Please, read it! One of the best books I have ever read.
Go check it out at Geoff's Site
Simple answer: If I have left people thinking more clearly or differently about the subject matter that was presented, I have done my job well. I love getting people thinking. To me this is one of the most important cornerstones of the martial arts instructors job. Sure, we all love to learn new ways to get submissions or put together better combinations, but getting people thinking and improving their understanding of the universal principles at work when we do these things - that's what is ultimately, the most important thing.
In the martial arts industry, THINKING, can be pretty thin on the ground. But THINKING, is what drives us forward and upward. THINKING raises the bar.
Having students understand how techniques evolve and why they evolve, allows them to better contribute to that process themselves. Having students understand the bio-mechanics and physics that underpin the techniques they do, allows them to make improvements on those techniques and better aply other, similar techniques. The process of UNDERSTANDING, on my mat, begins the day I teach them their first lesson. I don't believe in waiting until people are at an advanced level before I start them on their teaching apprenticeship - that begins on the same day as their first lesson. Helping people to be better THINKERS is to enable and empower them, beyond the boundaries of the mat.

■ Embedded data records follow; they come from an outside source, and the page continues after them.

(** X5: the ramp cell starts by [reset], so it does not see what earlier
    cells did to the shared global [model]: on the object [Vehicle()] built,
    after any calls of [step] and [reset], it leaves the arrays and the
    model it leaves on a new object. *)
Theorem ramp_cell_forgets_earlier_cells (t_data : list F) (ks : list (call F)) :
  ramp_cell t_data (run ks Vehicle_init) = ramp_cell t_data Vehicle_init.
Proof.
  rewrite !ramp_cell_eq; cbv zeta.
  pose proof (reset_after_run []) as Hinit; cbn [run] in Hinit.
  rewrite reset_after_run, Hinit. reflexivity.
Qed.

(** X6: the throttle of a call reaches the body one call late: the
    acceleration, the velocity and the position a call of [step] stores do
    not depend on its throttle, which only enters [w_e_dot] and [w_e]; so
    after any sequence of calls the throttle of the last [step] has changed
    neither [a], [v] nor [x]. *)
Theorem throttle_acts_one_step_late (ks : list (call F))
    (throttle1 throttle2 alpha : F) (self : Vehicle F) :
  let p := run (ks ++ [Step throttle1 alpha]) self in
  let q := run (ks ++ [Step throttle2 alpha]) self in
  a p = a q /\ v p = v q /\ x p = x q.
Proof.
  cbv zeta. rewrite !run_app. cbn [run do_call].
  unfold exec. rewrite !step_eq. cbn [snd a v x]. repeat split.
Qed.

(** X7: [step] never reads the position: started from another position it
    stores the same [w_e_dot], [a], [w_e] and [v], and the position moved
    by the same increment. *)
Theorem position_is_only_integrated (throttle alpha x0 : F) (self : Vehicle F) :
  let post := exec (step throttle alpha) self in
  exec (step throttle alpha) (set_x self x0) =
  set_x post (x0 + (v post * sample_time self
                    - lit 0.5 * a post * sample_time self ** 2)).
Proof.
  cbv zeta. unfold exec. rewrite !step_eq. reflexivity.
Qed.

End Cells.

(** ** Dynamics and cells over the real numbers *)

Section ExactDynamics.

Local Open Scope R_scope.

Implicit Types (self : Vehicle R) (throttle alpha : R).

(** Values of the literals of the cells. *)
Ltac cell_literals := cbn; unfold Q2R; cbn; try lra.

Lemma fltb_R_cases (p q : R) :
  (p < q /\ fltb p q = true) \/ (q <= p /\ fltb p q = false).
Proof.
  destruct (Rlt_dec p q) as [H|H].
  - left; split; [exact H|apply fltb_R_true; exact H].
  - right; split; [lra|apply fltb_R_false; lra].
Qed.

Lemma eq_s_R self :
  eq_s self = (GR self * w_e self * r_e self - v self) / v self.
Proof. reflexivity. Qed.

(** The slip ratio times the velocity is the speed of the wheel surface over
    the ground. *)
Lemma eq_s_times_v self :
  v self <> 0 ->
  eq_s self * v self = GR self * w_e self * r_e self - v self.
Proof. intros Hv; rewrite eq_s_R; field; exact Hv. Qed.

Lemma slip_window self :
  0 < v self ->
  (Rabs (eq_s self) < 1 <->
   0 < GR self * w_e self * r_e self < 2 * v self).
Proof.
  intros Hv.
  assert (Hs := eq_s_times_v self (Rgt_not_eq _ _ Hv)).
  split.
  - intros Habs. apply Rabs_def2 in Habs. destruct Habs as [Hlt Hgt]. nra.
  - intros [Hlo Hhi]. apply Rabs_def1; nra.
Qed.

(** X8: moving forward (v > 0), the tyre works in its linear regime exactly
    when the wheel surface runs forward slower than twice the vehicle,
    0 < GR*w_e*r_e < 2*v; then F_x = c*(GR*w_e*r_e - v)/v.  With the wheel
    stopped or turning backwards, or at twice the speed and more, the force
    is +F_max. *)
Theorem linear_regime_window self throttle alpha :
  0 < v self ->
  let W := GR self * w_e self * r_e self in
  let loc := fst (step_forces throttle alpha self) in
  (Rabs (s loc) < 1 <-> 0 < W < 2 * v self) /\
  (0 < W < 2 * v self -> F_x loc = c self * ((W - v self) / v self)) /\
  (W <= 0 \/ 2 * v self <= W -> F_x loc = F_max self).
Proof.
  intros Hv; cbv zeta. rewrite step_forces_eq.
  cbn [fst s F_x locals_spec].
  pose proof (slip_window self Hv) as Hwin.
  split; [exact Hwin|]. split.
  - intros HW. rewrite eq_F_x_linear by (apply Hwin; exact HW).
    reflexivity.
  - intros HW. apply eq_F_x_saturated.
    destruct (Rlt_dec (Rabs (eq_s self)) 1) as [Hlt|Hge]; [|lra].
    apply Hwin in Hlt. lra.
Qed.

(** X9: when the tyre stiffness equals the force limit, as in [Vehicle()],
    and the limit is not negative, the tyre force of a call never exceeds
    the limit in magnitude. *)
Theorem tire_force_bounded self throttle alpha :
  c self = F_max self -> 0 <= F_max self ->
  Rabs (F_x (fst (step_forces throttle alpha self))) <= F_max self.
Proof.
  intros Hc Hmax. rewrite step_forces_eq. cbn [fst F_x locals_spec].
  destruct (Rlt_dec (Rabs (eq_s self)) 1) as [Hlt|Hge].
  - rewrite (eq_F_x_linear self Hlt), Rabs_mult, Hc.
    rewrite (Rabs_pos_eq _ Hmax).
    pose proof (Rabs_pos (eq_s self)). nra.
  - rewrite eq_F_x_saturated by lra. rewrite Rabs_pos_eq; lra.
Qed.

(** X10: with a mass that is not zero, an incline [alpha] lowers the
    acceleration a call stores by exactly g*sin(alpha) against the flat
    road, whatever the mass, and the velocity by that times the sampling
    time. *)
Theorem incline_shifts_acceleration self throttle alpha :
  m self <> 0 ->
  let flat := exec (step throttle 0) self in
  let hill := exec (step throttle alpha) self in
  a hill = a flat - g self * sin alpha /\
  v hill = v flat - g self * sin alpha * sample_time self.
Proof.
  intros Hm; cbv zeta. unfold exec. rewrite !step_eq. cbn [snd a v].
  assert (Ha : eq_a self alpha = eq_a self 0 - g self * sin alpha).
  { unfold eq_a, eq_F_load, eq_F_g.
    cbn [fadd fsub fmul fdiv fsin Arith_R]. rewrite sin_0.
    field. exact Hm. }
  split; [exact Ha|].
  cbn [fadd fmul Arith_R]. rewrite Ha. ring.
Qed.

(** X11: with a positive engine inertia and sampling time, at an engine speed
    where the torque curve a0 + a1*w_e + a2*w_e^2 is positive, more throttle
    gives a strictly larger engine acceleration and engine speed. *)
Theorem throttle_raises_engine_speed self throttle1 throttle2 alpha :
  0 < J_e self -> 0 < sample_time self ->
  0 < a_0 self + a_1 self * w_e self + a_2 self * w_e self ^ 2 ->
  throttle1 < throttle2 ->
  w_e_dot (exec (step throttle1 alpha) self) <
  w_e_dot (exec (step throttle2 alpha) self) /\
  w_e (exec (step throttle1 alpha) self) <
  w_e (exec (step throttle2 alpha) self).
Proof.
  intros HJ Hdt Htorque Hth. unfold exec. rewrite !step_eq.
  cbn [snd w_e_dot w_e].
  assert (Hd : eq_w_e_dot self throttle1 alpha < eq_w_e_dot self throttle2 alpha).
  { unfold eq_w_e_dot, eq_T_e.
    cbn [fadd fsub fmul fdiv fpow Arith_R].
    unfold Rdiv. apply Rmult_lt_compat_r; [apply Rinv_0_lt_compat; exact HJ|].
    nra. }
  split; [exact Hd|].
  cbn [fadd fmul Arith_R]. nra.
Qed.

(** *** The two profiles of the ramp cell *)

Lemma angle_value_cases (x0 : R) :
  (x0 < 60 /\ angle_value x0 = atan (3 / 60)) \/
  (60 <= x0 < 150 /\ angle_value x0 = atan (9 / 90)) \/
  (150 <= x0 /\ angle_value x0 = 0).
Proof.
  unfold angle_value.
  assert (L60 : lit (F := R) 60%Q = 60) by cell_literals.
  assert (L150 : lit (F := R) 150%Q = 150) by cell_literals.
  destruct (fltb_R_cases x0 (lit 60%Q)) as [[H E]|[H E]]; rewrite E.
  - left; split; [lra|]. unfold farctan, Arctan_R. f_equal. cell_literals.
  - destruct (fltb_R_cases x0 (lit 150%Q)) as [[H' E']|[H' E']]; rewrite E'.
    + right; left; split; [lra|]. unfold farctan, Arctan_R. f_equal.
      cell_literals.
    + right; right; split; [lra|]. cell_literals.
Qed.

Lemma atan_nonneg (y : R) : 0 <= y -> 0 <= atan y.
Proof.
  intros [Hy | <-]; [|rewrite atan_0; lra].
  left. rewrite <- atan_0. apply atan_increasing. exact Hy.
Qed.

THINKING is fun, THINKING is good - but THINKING requires discipline and practice just like any other skill.
Train Safe - Train Smart.
Saturday, August 25, 2007
The next morning, I flew back to Melbourne, spent 3 hours at the airport (yuck) before getting on a plane to Adelaide. Last night I took a class for a small group of Blue belts, headed up by Darren Cartwright and Matty Jones. Sorry about the hole in the wall Mat! Again, dinner followed - and a local chinese place. Good food, good converstaion. Six hours sleep later, I am here at Adelaide airport, waiting for my flight to Perth.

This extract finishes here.